Every one of us who's taken high school courses will have had an economy class before. This class is there to teach you about how money has the power to make the world turn. This class has the ability to teach you about corporations and the ups and downs of the business world. This class usually teaches you, through one way or another, what it means to be involved in stocks. Whether you have an affinity for stocks is a fact that's usually found out during an economics class, and while many people may not even remember the lessons taught, there are others who will wonder what would happen if they put those old teachings to good use and invested. You aren't putting your money in the bank, but you are putting it in a reasonably safe place with the intention of multiplying your initial amount by doing the least amount of work. It's a good set-up, which means that it isn't at all surprising how many people get involved in penny stocks on a daily basis.
The main difference between penny stocks and regular stocks is that of the price obviously. Penny stocks sell for a penny a share at the least, and 5 dollars or more at the most, while regular stocks can charge as much as a hundred dollars per share to start with. Regular stocks, while offering a chance at more money, are nevertheless a lot more stable than penny stocks. You would think it would be the opposite, but the truth is that in many ways, penny stocks are a lot more treacherous than regular stocks because they cost so little.

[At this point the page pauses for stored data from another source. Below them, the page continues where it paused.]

Lemma spec_ltb_iff p q : spec_ltb s p q = true ↔ spec_leb s p q = true ∧ p ≠ q.
Proof.
  rewrite spec_ltb_leb, negb_true_iff. split.
  - intros H. destruct (spec_leb_total p q) as [Hl|Hl]; [|congruence]. split; [done|].
    intros ->. congruence.
  - intros [Hl Hne]. apply not_true_iff_false. intros Hl'. apply Hne.
    unfold spec_leb in *. destruct (descending s); by apply pos_leb_antisym.
Qed.

Lemma spec_ltb_trans p q r : spec_ltb s p q = true → spec_ltb s q r = true → spec_ltb s p r = true.
Proof.
  rewrite !spec_ltb_iff. intros [H1 N1] [H2 N2]. split; [by eapply spec_leb_trans|].
  intros ->. apply N2. unfold spec_leb in *. destruct (descending s); by apply pos_leb_antisym.
Qed.

Lemma spec_ltb_irrefl p : spec_ltb s p p = false.
Proof. apply not_true_iff_false. rewrite spec_ltb_iff. by intros [_ ?]. Qed.
End SpecOrder.

(** ** Pages of a listing *)

Section Pages.
Context {A : Type}.
Context (attr_of : A → string → sort_value).
Context (id_of : A → string).
Context (jd : bool).
Context (spec : SortSpec).
Local Abbreviation pos := (row_position attr_of id_of jd spec).
Local Abbreviation ordered := (ordered attr_of id_of jd spec).
Local Abbreviation paginate := (paginate_in_memory attr_of id_of jd spec).

Definition precedes (x y : A) : Prop := spec_ltb spec (pos x) (pos y) = true.

(** The rows of an ordered listing after a position. *)
Definition rest_after (after : option Position) (l : list A) : list A :=
  match after with
  | Some p => filter (λ x, spec_ltb spec p (pos x) = true) l
  | None => l
  end.

Definition beyond (after : option Position) (x : A) : Prop :=
  match after with Some p => spec_ltb spec p (pos x) = true | None => True end.

Lemma elem_of_rest_after after l x : x ∈ rest_after after l ↔ x ∈ l ∧ beyond after x.
Proof.
  unfold rest_after, beyond. destruct after; [rewrite list_elem_of_filter|]; tauto.
Qed.

Lemma ordered_sorted rows : NoDup (pos <$> rows) → StronglySorted precedes (ordered rows).
Proof.
  intros Hnd. assert (NoDup (pos <$> ordered rows)) as Hnd'.
  { unfold Pagination.ordered. by rewrite (sorted_by_perm _ rows). }
  pose proof (sorted_by_sorted (λ x y, spec_leb spec (pos x) (pos y))
    (λ x y, spec_leb_total _ _ _) (λ x y z, spec_leb_trans _ _ _ _) rows) as Hs.
  fold (ordered rows) in Hs. revert Hnd'. induction Hs as [|x l Hl IH Hx]; [constructor|].
  cbn [fmap list_fmap]. intros [Hni Hnd']%NoDup_cons. constructor; [by apply IH|].
  rewrite Forall_forall in *. intros y Hy. apply spec_ltb_iff. split; [by apply Hx|].
  intros Heq. apply Hni. rewrite Heq. by apply list_elem_of_fmap_2.
Qed.

Lemma filter_sorted P `{∀ x, Decision (P x)} l :
  StronglySorted precedes l → StronglySorted precedes (filter P l).
Proof.
  induction 1 as [|x l Hl IH Hx]; [constructor|]. rewrite filter_cons. case_decide; [|done].
  constructor; [done|]. rewrite Forall_forall in *. intros y [_ Hy]%list_elem_of_filter. auto.
Qed.

Lemma rest_after_sorted after l : StronglySorted precedes l → StronglySorted precedes (rest_after after l).
Proof. destruct after; [apply filter_sorted|done]. Qed.

Lemma filter_nothing P `{∀ x, Decision (P x)} (l : list A) : (∀ x, x ∈ l → ¬ P x) → filter P l = [].
Proof.
  induction l as [|x l IH]; intros Hl; [done|]. rewrite filter_cons_False.
  - apply IH. intros y Hy. by apply Hl, list_elem_of_further.
  - apply Hl, list_elem_of_here.
Qed.

Lemma filter_everything P `{∀ x, Decision (P x)} (l : list A) : (∀ x, x ∈ l → P x) → filter P l = l.
Proof.
  induction l as [|x l IH]; intros Hl; [done|]. rewrite filter_cons_True, IH; [done|..].
  - intros y Hy. by apply Hl, list_elem_of_further.
  - apply Hl, list_elem_of_here.
Qed.

Lemma StronglySorted_app_inv l1 l2 :
  StronglySorted precedes (l1 ++ l2) → ∀ x y, x ∈ l1 → y ∈ l2 → precedes x y.
Proof.
  induction l1 as [|z l1 IH]; simpl; intros Hs x y; [by intros ?%not_elem_of_nil|].
  inversion Hs as [|? ? Hs' Hz]; subst. intros [->|Hx]%elem_of_cons Hy; [|eauto].
  rewrite Forall_forall in Hz. apply Hz, elem_of_app. by right.
Qed.

Lemma StronglySorted_prefix l1 l2 : StronglySorted precedes (l1 ++ l2) → StronglySorted precedes l1.
Proof.
  induction l1 as [|x l1 IH]; simpl; intros Hs; [constructor|].
  inversion Hs as [|? ? Hs' Hx]; subst. constructor; [by apply IH|].
  rewrite Forall_app in Hx. tauto.
Qed.

Lemma StronglySorted_join l1 l2 :
  StronglySorted precedes l1 → StronglySorted precedes l2 →
  (∀ x y, x ∈ l1 → y ∈ l2 → precedes x y) → StronglySorted precedes (l1 ++ l2).
Proof.
  intros H1 H2 H. induction H1 as [|x l1 Hs IH Hx]; simpl; [done|]. constructor.
  - apply IH. intros y z Hy. by apply H, list_elem_of_further.
  - apply Forall_app. split; [done|]. rewrite Forall_forall. intros z. apply H, list_elem_of_here.
Qed.

Lemma elem_of_take (n : nat) (l : list A) x : x ∈ take n l → x ∈ l.
Proof. intros Hx. rewrite <- (take_drop n l). apply elem_of_app. by left. Qed.

Lemma elem_of_ordered rows x : x ∈ ordered rows ↔ x ∈ rows.
Proof. unfold Pagination.ordered. by rewrite sorted_by_perm. Qed.

(** What is after the last row of a prefix is the rest. *)
Lemma rest_after_split after l1 x l2 l :
  StronglySorted precedes l →
  rest_after after l = l1 ++ x :: l2 →
  rest_after (Some (pos x)) l = l2.
Proof.
  intros Hs Heq. assert (rest_after (Some (pos x)) l = rest_after (Some (pos x)) (rest_after after l)) as ->.
  { assert (beyond after x) as Hx.
    { eapply elem_of_rest_after. rewrite Heq. apply elem_of_app. right. apply list_elem_of_here. }
    destruct after as [p|]; [|done]. simpl in *. rewrite list_filter_filter.
    apply list_filter_iff. intros y. split; [|by intros [? _]]. intros Hy. split; [done|].
    by eapply spec_ltb_trans. }
  apply (rest_after_sorted after) in Hs. rewrite Heq in *. simpl.
  rewrite filter_app, filter_nothing, filter_cons_False, filter_everything; [done|..].
  - intros y Hy. assert (StronglySorted precedes ((l1 ++ [x]) ++ l2)) as Hs'.
    { by rewrite <- (assoc (++)). }
    apply (StronglySorted_app_inv _ _ Hs' x y); [|done]. apply elem_of_app. right.
    apply list_elem_of_here.
  - by rewrite spec_ltb_irrefl.
  - intros y Hy Hlt. pose proof (StronglySorted_app_inv _ _ Hs y x Hy (list_elem_of_here _ _)) as Hyx.
    pose proof (spec_ltb_trans _ _ _ _ Hlt Hyx) as Hc. by rewrite spec_ltb_irrefl in Hc.
Qed.

(** A page, its successor, and what is left. *)
Lemma page_spec_skip rows after (n skip : nat) :
  (0 < n)%nat →
  let r := drop skip (rest_after after (ordered rows)) in
  let p := paginate rows after (Some (Z.of_nat n)) skip in
  items p = take n r ∧
  match next_position p with
  | None => (length r <= n)%nat
  | Some q => ∃ l1 x, take n r = l1 ++ [x] ∧ q = pos x ∧ (n < length r)%nat
  end.
Proof.
  intros Hn r p.
  assert (p = mk_page (take n r) (pos <$> take n r) (Z.of_nat n <? Z.of_nat (length r))%Z) as ->.
  { subst p r. unfold paginate_in_memory, rest_after. rewrite Z.max_l, Nat2Z.id by lia.
    by destruct after. }
  split; [done|]. unfold next_position. cbn [has_more positions].
  destruct (Z.ltb_spec (Z.of_nat n) (Z.of_nat (length r))); [|lia].
  destruct (exists_last (l := take n r)) as (l1 & x & Htake).
  { intros Hnil. assert (length (take n r) = 0%nat) as Hl by (by rewrite Hnil).
    rewrite length_take in Hl. lia. }
  rewrite Htake, fmap_app. cbn [fmap list_fmap]. rewrite last_snoc. exists l1, x. split; [done|]. split; [done|lia].
Qed.

Lemma page_spec rows after (n : nat) :
  (0 < n)%nat →
  let r := rest_after after (ordered rows) in
  let p := paginate rows after (Some (Z.of_nat n)) 0 in
  items p = take n r ∧
  match next_position p with
  | None => (length r <= n)%nat
  | Some q => ∃ l1 x, take n r = l1 ++ [x] ∧ q = pos x ∧ (n < length r)%nat
  end.
Proof. intros Hn. pose proof (page_spec_skip rows after n 0 Hn) as H. by rewrite drop_0 in H. Qed.

(** The rows after the last one of a page are those the page left out. *)
Lemma rest_after_page rows after (n skip : nat) l1 x :
  NoDup (pos <$> rows) →
  take n (drop skip (rest_after after (ordered rows))) = l1 ++ [x] →
  rest_after (Some (pos x)) (ordered rows) = drop n (drop skip (rest_after after (ordered rows))).
Proof.
  intros Hnd Ht. eapply (rest_after_split after (take skip (rest_after after (ordered rows)) ++ l1));
    [by apply ordered_sorted|].
  rewrite <- (take_drop skip (rest_after after (ordered rows))) at 1.
  rewrite <- (take_drop n (drop skip _)) at 1. rewrite Ht. by rewrite <- !(assoc (++)).
Qed.

Lemma walk_rest rows (n : nat) fuel after :
  (0 < n)%nat → NoDup (pos <$> rows) →
  (length (rest_after after (ordered rows)) <= fuel)%nat →
  walk attr_of id_of jd spec fuel rows (Z.of_nat n) after = rest_after after (ordered rows).
Proof.
  intros Hn Hnd. revert after. induction fuel as [|fuel IH]; intros after Hlen; cbn [walk];
    destruct (page_spec rows after n Hn) as [-> Hnext];
    destruct (next_position _) as [q|].
  - destruct Hnext as (_ & _ & _ & _ & ?). lia.
  - by rewrite app_nil_r, take_ge.
  - destruct Hnext as (l1 & x & Ht & -> & Hmore).
    pose proof (rest_after_page rows after n 0 l1 x Hnd) as Hrest. rewrite drop_0 in Hrest.
    specialize (Hrest Ht).
    rewrite IH.
    + rewrite Hrest. apply take_drop.
    + rewrite Hrest, length_drop. lia.
  - by rewrite app_nil_r, take_ge.
Qed.

(** Following the pages reads the listing.  For a listing whose rows have
    distinct positions, and any positive page size, a client that follows the
    cursors collects exactly the rows, in order, each once, and stops: the pages
    are as many as needed (one step of fuel per row is enough). *)
Theorem walk_complete rows (n fuel : nat) :
  (0 < n)%nat → NoDup (pos <$> rows) → (length rows <= fuel)%nat →
  walk attr_of id_of jd spec fuel rows (Z.of_nat n) None = ordered rows ∧
  ordered rows ≡ₚ rows ∧ StronglySorted precedes (ordered rows).
Proof.
  intros Hn Hnd Hf. split; [|split].
  - rewrite walk_rest; [done|done|done|]. simpl. unfold Pagination.ordered.
    by rewrite (Permutation_length (sorted_by_perm _ rows)).
  - apply sorted_by_perm.
  - by apply ordered_sorted.
Qed.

Another difference between the two stocks is that while you have to be 18 in some countries in order to invest, that isn't always the case when it comes to these stocks. What often happens with penny stocks is that teenagers and pre-teens use them as an introduction to the stock market and the world of money management. With regular stocks, you're basically buying partial ownership of a company, hence the age limit of at least 18 to make the contract a legally binding one.
While we could certainly go on in much more detail about the difference between the two, in the end the only thing that they really have in common is that when it comes to investing, stocks can be both the riskiest option there is, while at the same time being the most rewarding.